GPC详细资料介绍

1、一般地，传统的单一检测器的GPC，例如：由液相色谱仪改造而来的GPC，只需要进样量20ul（微升）或稍多，而且对浓度没有很精确的要求，一般只有一个浓度范围。这个范围对应于柱子的分离能力和检测器的量程。而浓度的具体大小，则也与分子量有关系！当分子量越大时，浓度应该减小；反之，浓度应该增大。但是浓度太大，则会出现堵柱子，而且也会使检测器出现平头峰；浓度太小则会出现检测器检测不到信号的情况。一般都在几毫克/毫升的浓度比较合适。

对于先进的多检测器GPC，则进样量要大很多了，至少也要50ul，甚至100、200ul也不稀奇。这样算下来，样品量就不少了。

之所以说可能需要很多样品，是因为与具体方法有关。如果样品本身是没有经典的GPC方法，需要摸索、建立一个新方法的话，那么样品需要量确实会大一些，特别是对一些新合成的样品，你很难确定他用什么溶剂溶解样品更合适，这时候就需要你去尝试，或者去查文献。此时样品消耗是很大的！例如，我在仪器信息网上介绍过的聚乳酸样品的情况就是如此：当样品高度支化甚至成为星形支化时，传统的THF溶剂已经不能用了，需要换溶剂！

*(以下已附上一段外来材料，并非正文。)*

(* ===== verification/CTime.v ===== *)
(** * The calendar of the C library

    [uuu/lib/c/libugly/gmtime_r.c], [mktime.c], [timegm.c], [isleap.c] and
    [time_table_spd.c], for a 32-bit [time_t].  A read of [__spm] outside of
    the table is [None]. *)
From S2P Require Import Prelude.
Local Open Scope Z_scope.

Record tm : Type := Tm {
  tm_sec : Z; tm_min : Z; tm_hour : Z; tm_mday : Z; tm_mon : Z; tm_year : Z;
  tm_wday : Z; tm_yday : Z
}.

Definition isleap (year : Z) : Z :=
  if (Z.rem year 4 =? 0) && (negb (Z.rem year 100 =? 0) || (Z.rem year 400 =? 0)) then 1 else 0.

(** Days before each month of a common year. *)
Definition spm : list Z := [0; 31; 59; 90; 120; 151; 181; 212; 243; 273; 304; 334].

Definition spm_at (i : Z) : option Z := if i <? 0 then None else spm !! Z.to_nat i.

Definition SPD : Z := 24 * 60 * 60.

(** [for (i=1970; ; ++i)]: the year and the day in it. *)
Fixpoint year_loop (fuel : nat) (i work : Z) : Z * Z :=
  match fuel with
  | O => (i, work)
  | S fuel =>
      let k := if negb (isleap i =? 0) then 366 else 365 in
      if k <=? work then year_loop fuel (i + 1) (work - k) else (i, work)
  end.

(** [for (i=11; i && (__spm[i]>work); --i)] *)
Fixpoint month_loop (i : nat) (work : Z) : nat :=
  match i with
  | O => O
  | S i' => if work <? default 0 (spm !! i) then month_loop i' work else i
  end.

(** [work] holds less than 24856 days, each year takes 365 or more. *)
Definition gmtime_r (timep : Z) : tm :=
  let work := Z.rem timep SPD in
  let sec := Z.rem work 60 in
  let work := Z.quot work 60 in
  let min := Z.rem work 60 in
  let hour := Z.quot work 60 in
  let work := Z.quot timep SPD in
  let wday := Z.rem (4 + work) 7 in
  let '(i, work) := year_loop (S (Z.to_nat (work / 365))) 1970 work in
  let year := i - 1900 in
  let yday := work in
  let '(mday, work) :=
    if negb (isleap i =? 0) && (58 <? work)
    then (if work =? 59 then 2 else 1, work - 1) else (1, work) in
  let mon := month_loop 11 work in
  Tm sec min hour (mday + (work - default 0 (spm !! mon))) (Z.of_nat mon) year wday yday.

(** [for ( i = 70; i < t->tm_year; i++ )]: [n] years from [i] on. *)
Fixpoint days_loop (n : nat) (i day : Z) : Z :=
  match n with
  | O => day
  | S n => days_loop n (i + 1) (i32 (day + (365 + isleap (i + 1900))))
  end.

(** The result and the structure with the fields it sets. *)
Definition mktime (t : tm) : option (Z * tm) :=
  if tm_year t <? 70 then Some (-1, t) else
  before ← spm_at (tm_mon t);
  let yday := i32 (before + tm_mday t - 1 +
    Z.land (isleap (tm_year t + 1900)) (if 1 <? tm_mon t then 1 else 0)) in
  let day := days_loop (Z.to_nat (tm_year t - 70)) 70 yday in
  let wday := Z.rem (day + 4) 7 in
  let day := i32 (day * 24) in
  Some (i32 (i32 (i32 (i32 (day + tm_hour t) * 60 + tm_min t) * 60) + tm_sec t),
    Tm (tm_sec t) (tm_min t) (tm_hour t) (tm_mday t) (tm_mon t) (tm_year t) wday yday).

(** "cut and paste from mktime" *)
Definition timegm (t : tm) : option (Z * tm) := mktime t.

而做出这一判断也是非常难的！在这一过程中，样品的消耗是非常大的，虽然浓度很低。但是由于进样频繁，所以配制的样品溶液，会较快消耗。

此外，样品量过少，也会带来样品典型性差的问题。所以，在工业生产企业的质量检验中，往往需要较大的样品量来配制成较多的样品溶液以避免典型性不足的问题，尽管实际进样量很小。

样品量少，往往是由于聚合规模小，实验室的小型合成，或者样品是昂贵、难得的生化类样品，如：蛋白质、多糖等。解决这类问题，可以选择微量GPC，但是价格非常昂贵。一般地，聚合物都不存在这类问题，无非是多聚合些样品出来，样品本身不是很值钱。而对于生化类样品，一般GPC就没办法了，要么多弄些样品，要么买微量GPC。但是一般也是选择前者，因为你还需要作重复性和重现性呢，并不是做一次进样就完了！最起码要进两针啊。如果遇到柱效有问题，那么你还需要重新做标准曲线。

2、GPC可以改用不同流动相，包括水，DMF，CHCl3，THF等，但是要配备不同的柱子。楼主说流动相中要加入少量的三乙胺，主要原因是用THF做流动相时，聚合物出峰不是很好，有时候峰比较宽，PDI就上去了，这种情况往往出现在聚合物中含有很多阳离子或阴离子。正常的聚合物测GPC是不需要加三乙胺的。如果楼主做过HPLC就知道了，HPLC中流动相往往都需要加入三氟乙酸或者氨水，这样有利于出峰的峰型好看，好准确测定其保留时间。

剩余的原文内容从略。